(* ===== verification/Notify.v ===== *)
(** * notify/ and mailer/: senders and retries

    [Mailer] is mailer/mailer.go, [Notify] notify/notify.go and notify/sms.go.  Sending takes and
    returns the state of the outside world; an HTTP client, an SMTP relay and the construction of a
    request are functions the senders are given. *)
From S2P Require Import Prelude GoStd Job.
Open Scope go_scope.

Definition crlf : string := String "013" (String "010" "").

Module Mailer.
Inductive Mailer := NoopMailer | SMTPMailer (host port user pass from : string).
Definition New (host port user pass from : string) : Mailer :=
  if String.eqb host "" then NoopMailer else SMTPMailer host port user pass from.
(** The text handed to the relay. *)
Definition compose (from to subject body : string) : string :=
  Join ["From: " +:+ from; "To: " +:+ to; "Subject: " +:+ subject; "Content-Type: text/plain; charset=UTF-8"; ""; body] crlf.
(** [sendMail addr auth from to msg] is smtp.SendMail; [auth] is user, password and host. *)
Definition Send {W} (sendMail : string -> option (string * string * string) -> string -> string -> string -> W -> res string unit * W)
    (m : Mailer) (to subject body : string) (w : W) : res string unit * W :=
  match m with
  | NoopMailer => (Ok (), w)
  | SMTPMailer host port user pass from =>
      let auth := if String.eqb user "" then None else Some (user, pass, host) in
      sendMail (host +:+ ":" +:+ port) auth from to (compose from to subject body) w
  end.
(** A line break in the subject adds a header. *)
Example subject_injects :
  compose "a@x" "b@y" ("hi" +:+ crlf +:+ "Bcc: c@z") "text" =
  Join ["From: a@x"; "To: b@y"; "Subject: hi"; "Bcc: c@z"; "Content-Type: text/plain; charset=UTF-8"; ""; "text"] crlf.
Proof. reflexivity. Qed.
End Mailer.

Module Notify.
Record Message := mkMessage { To : string; Subject : string; Body : string }.
Definition newline : string := String "010" "".

(** *** encoding/json: a string, with the characters Go escapes *)
Definition hex_digit (n : Z) : ascii := hex_char (Z.to_nat n).
Definition u_escape (r : Z) : string :=
  "\u" +:+ String (hex_digit (r / 4096)) (String (hex_digit (r / 256 mod 16))
    (String (hex_digit (r / 16 mod 16)) (String (hex_digit (r mod 16)) ""))).
Definition quote_token (t : token) : string :=
  let '(r, bs) := t in
  if r =? 34 then "\" +:+ String "034" ""
  else if r =? 92 then "\\"
  else if r =? 8 then "\b" else if r =? 12 then "\f" else if r =? 10 then "\n" else if r =? 13 then "\r" else if r =? 9 then "\t"
  else if (r <? 32) || (r =? 60) || (r =? 62) || (r =? 38) || (r =? 8232) || (r =? 8233) then u_escape r
  else if (r =? RuneError) && (String.length bs =? 1)%nat then "\ufffd"
  else bs.
Definition json_string (s : string) : string :=
  String "034" (foldr (fun t acc => quote_token t +:+ acc) (String "034" "") (rune_toks s)).
(** A map of strings, its keys already in order. *)
Definition json_map (l : list (string * string)) : string :=
  "{" +:+ Join ((fun '(k, v) => json_string k +:+ ":" +:+ v) <$> l) "," +:+ "}".

(** *** net/url: [QueryEscape] *)
Definition unreserved (c : ascii) : bool :=
  byte_in 48 57 c || byte_in 65 90 c || byte_in 97 122 c || Ascii.eqb c "-" || Ascii.eqb c "_" || Ascii.eqb c "." || Ascii.eqb c "~".
Definition upper_hex (n : nat) : ascii := ascii_of_nat (if (n <? 10)%nat then 48 + n else 55 + n)%nat.
Fixpoint QueryEscape (s : string) : string :=
  match s with
  | "" => ""
  | String c s' =>
      (if unreserved c then String c ""
       else if Ascii.eqb c " " then "+"
       else let n := nat_of_ascii c in String "%" (String (upper_hex (n / 16)) (String (upper_hex (n mod 16)) "")))
      +:+ QueryEscape s'
  end.
Definition form_encode (l : list (string * string)) : string :=
  Join ((fun '(k, v) => QueryEscape k +:+ "=" +:+ QueryEscape v) <$> l) "&".

(** *** HTTP *)
Record httpPost := mkPost { p_url : string; p_type : string; p_body : string }.
Record httpReply := mkReply { StatusCode : Z; r_body : res string string }.

Section senders.
Context {W : Type}.
Abbreviation sender := (Message -> W -> res string unit * W).
(** [http.NewRequestWithContext] fails on a URL it cannot parse. *)
Variable new_request : string -> option string.
Variable do_post : httpPost -> W -> res string httpReply * W.

(** ** notify.go *)
Definition emailNotifier_Send (mail : string -> string -> string -> W -> res string unit * W) : sender :=
  fun msg w => mail (To msg) (Subject msg) (Body msg) w.

Definition default_body (msg : Message) : string :=
  json_map [("body", json_string (Body msg)); ("subject", json_string (Subject msg))].
Definition feishu_body (msg : Message) : string :=
  json_map [("content", json_map [("text", json_string (Subject msg +:+ newline +:+ Body msg))]); ("msg_type", json_string "text")].
Record webhookNotifier := mkWebhook { url : string; bodyFn : option (Message -> res string string) }.
Definition NewFeishu (webhookURL : string) : webhookNotifier :=
  mkWebhook webhookURL (Some (fun msg => Ok (feishu_body msg))).
Definition NewWebhook (url : string) : webhookNotifier := mkWebhook url None.
Definition webhook_Send (n : webhookNotifier) : sender := fun msg w =>
  match (match bodyFn n with Some f => f msg | None => Ok (default_body msg) end) with
  | Err e => (Err ("notify marshal: " +:+ e), w)
  | Ok body =>
      match new_request (url n) with
      | Some e => (Err ("notify request: " +:+ e), w)
      | None =>
          match do_post (mkPost (url n) "application/json" body) w with
          | (Err e, w') => (Err ("notify send: " +:+ e), w')
          | (Ok resp, w') =>
              (if 400 <=? StatusCode resp then Err ("notify: webhook returned " +:+ FormatInt (StatusCode resp)) else Ok (), w')
          end
      end
  end.

Record retryNotifier := mkRetry { inner : sender; maxRetries : Z }.
Definition WithRetry (n : sender) (max : Z) : retryNotifier := mkRetry n (if max <? 0 then 0 else max).
(** [cancelled i] is ctx.Err() when the context is done during the wait after attempt [i]; [oor]
    the conversion of out-of-range floats.  The waits that ran to their end are returned too. *)
Fixpoint retry_loop (oor : Z) (cancelled : Z -> option string) (n : retryNotifier) (msg : Message)
    (fuel : nat) (i : Z) (lastErr : string) (w : W) : res string unit * list Duration * W :=
  match fuel with
  | O => (Err ("notify: all " +:+ FormatInt (maxRetries n) +:+ " retries failed: " +:+ lastErr), [], w)
  | S fuel' =>
      match inner n msg w with
      | (Ok _, w') => (Ok (), [], w')
      | (Err e, w') =>
          if timeutil_ShouldRetry i (maxRetries n) then
            let wait := timeutil_Backoff oor i Second (60 * Second) in
            match cancelled i with
            | Some err => (Err err, [], w')
            | None => let '(r, waits, w'') := retry_loop oor cancelled n msg fuel' (i + 1) e w' in (r, wait :: waits, w'')
            end
          else retry_loop oor cancelled n msg fuel' (i + 1) e w'
      end
  end.
(** The loop makes [maxRetries + 1] turns, for every [maxRetries] below the largest int. *)
Definition retry_Send (oor : Z) (cancelled : Z -> option string) (n : retryNotifier) (msg : Message) (w : W)
  : res string unit * list Duration * W :=
  retry_loop oor cancelled n msg (Z.to_nat (maxRetries n + 1)) 0 "" w.

(** ** sms.go *)
Definition smsNotifier_Send (sendSMS : string -> string -> W -> res string unit * W) : sender :=
  fun msg w => sendSMS (To msg) (Body msg) w.
Record AliyunSMSConfig := mkAliyun {
  AccessKeyID : string; AccessKeySecret : string; SignName : string; TemplateCode : string; Endpoint : string }.
Definition NewAliyunSMS (cfg : AliyunSMSConfig) : AliyunSMSConfig :=
  mkAliyun (AccessKeyID cfg) (AccessKeySecret cfg) (SignName cfg) (TemplateCode cfg)
           (if String.eqb (Endpoint cfg) "" then "https://dysmsapi.aliyuncs.com" else Endpoint cfg).
Definition sms_params (p : AliyunSMSConfig) (phone content : string) : list (string * string) :=
  [("PhoneNumbers", phone); ("SignName", SignName p); ("TemplateCode", TemplateCode p);
   ("TemplateParam", json_map [("code", json_string content)])].
(** [decode] is json.Unmarshal into the Code and Message of the answer. *)
Definition SendSMS (decode : string -> res string (string * string)) (p : AliyunSMSConfig) (phone content : string) (w : W)
  : res string unit * W :=
  match new_request (Endpoint p) with
  | Some e => (Err ("sms request: " +:+ e), w)
  | None =>
      match do_post (mkPost (Endpoint p) "application/x-www-form-urlencoded" (form_encode (sms_params p phone content))) w with
      | (Err e, w') => (Err ("sms send: " +:+ e), w')
      | (Ok resp, w') =>
          (match r_body resp with
           | Err e => Err ("sms: read response: " +:+ e)
           | Ok body =>
               if 400 <=? StatusCode resp then Err ("sms: aliyun returned " +:+ FormatInt (StatusCode resp) +:+ ": " +:+ body)
               else match decode body with
                    | Err e => Err ("sms: unmarshal response: " +:+ e)
                    | Ok (code, message) =>
                        if String.eqb code "OK" then Ok () else Err ("sms: aliyun error " +:+ code +:+ ": " +:+ message)
                    end
           end, w')
      end
  end.
Definition Noop_SendSMS (phone content : string) (w : W) : res string unit * W := (Ok (), w).
End senders.

Example json_escapes :
  json_string ("a" +:+ String "034" ("<" +:+ newline)) = String "034" "a\" +:+ String "034" "\u003c\n" +:+ String "034" "".
Proof. vm_compute. reflexivity. Qed.
Example webhook_body : default_body (mkMessage "" "s" "b") =
  "{" +:+ json_string "body" +:+ ":" +:+ json_string "b" +:+ "," +:+ json_string "subject" +:+ ":" +:+ json_string "s" +:+ "}".
Proof. vm_compute. reflexivity. Qed.
Example form_example : form_encode [("a", "x y&z=1"); ("b", "")] = "a=x+y%26z%3D1&b=".
Proof. vm_compute. reflexivity. Qed.
End Notify.

Module NotifyFacts.
Import Notify.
◆ ◆ ◆ ◆
Above are the records; print exactly the lines from the line with "NoopMailer => (Ok (), w)" to the line with "256 mod 16))", including both, and nothing else.

  | NoopMailer => (Ok (), w)
  | SMTPMailer host port user pass from =>
      let auth := if String.eqb user "" then None else Some (user, pass, host) in
      sendMail (host +:+ ":" +:+ port) auth from to (compose from to subject body) w
  end.
(** A line break in the subject adds a header. *)
Example subject_injects :
  compose "a@x" "b@y" ("hi" +:+ crlf +:+ "Bcc: c@z") "text" =
  Join ["From: a@x"; "To: b@y"; "Subject: hi"; "Bcc: c@z"; "Content-Type: text/plain; charset=UTF-8"; ""; "text"] crlf.
Proof. reflexivity. Qed.
End Mailer.

Module Notify.
Record Message := mkMessage { To : string; Subject : string; Body : string }.
Definition newline : string := String "010" "".

(** *** encoding/json: a string, with the characters Go escapes *)
Definition hex_digit (n : Z) : ascii := hex_char (Z.to_nat n).
Definition u_escape (r : Z) : string :=
  "\u" +:+ String (hex_digit (r / 4096)) (String (hex_digit (r / 256 mod 16))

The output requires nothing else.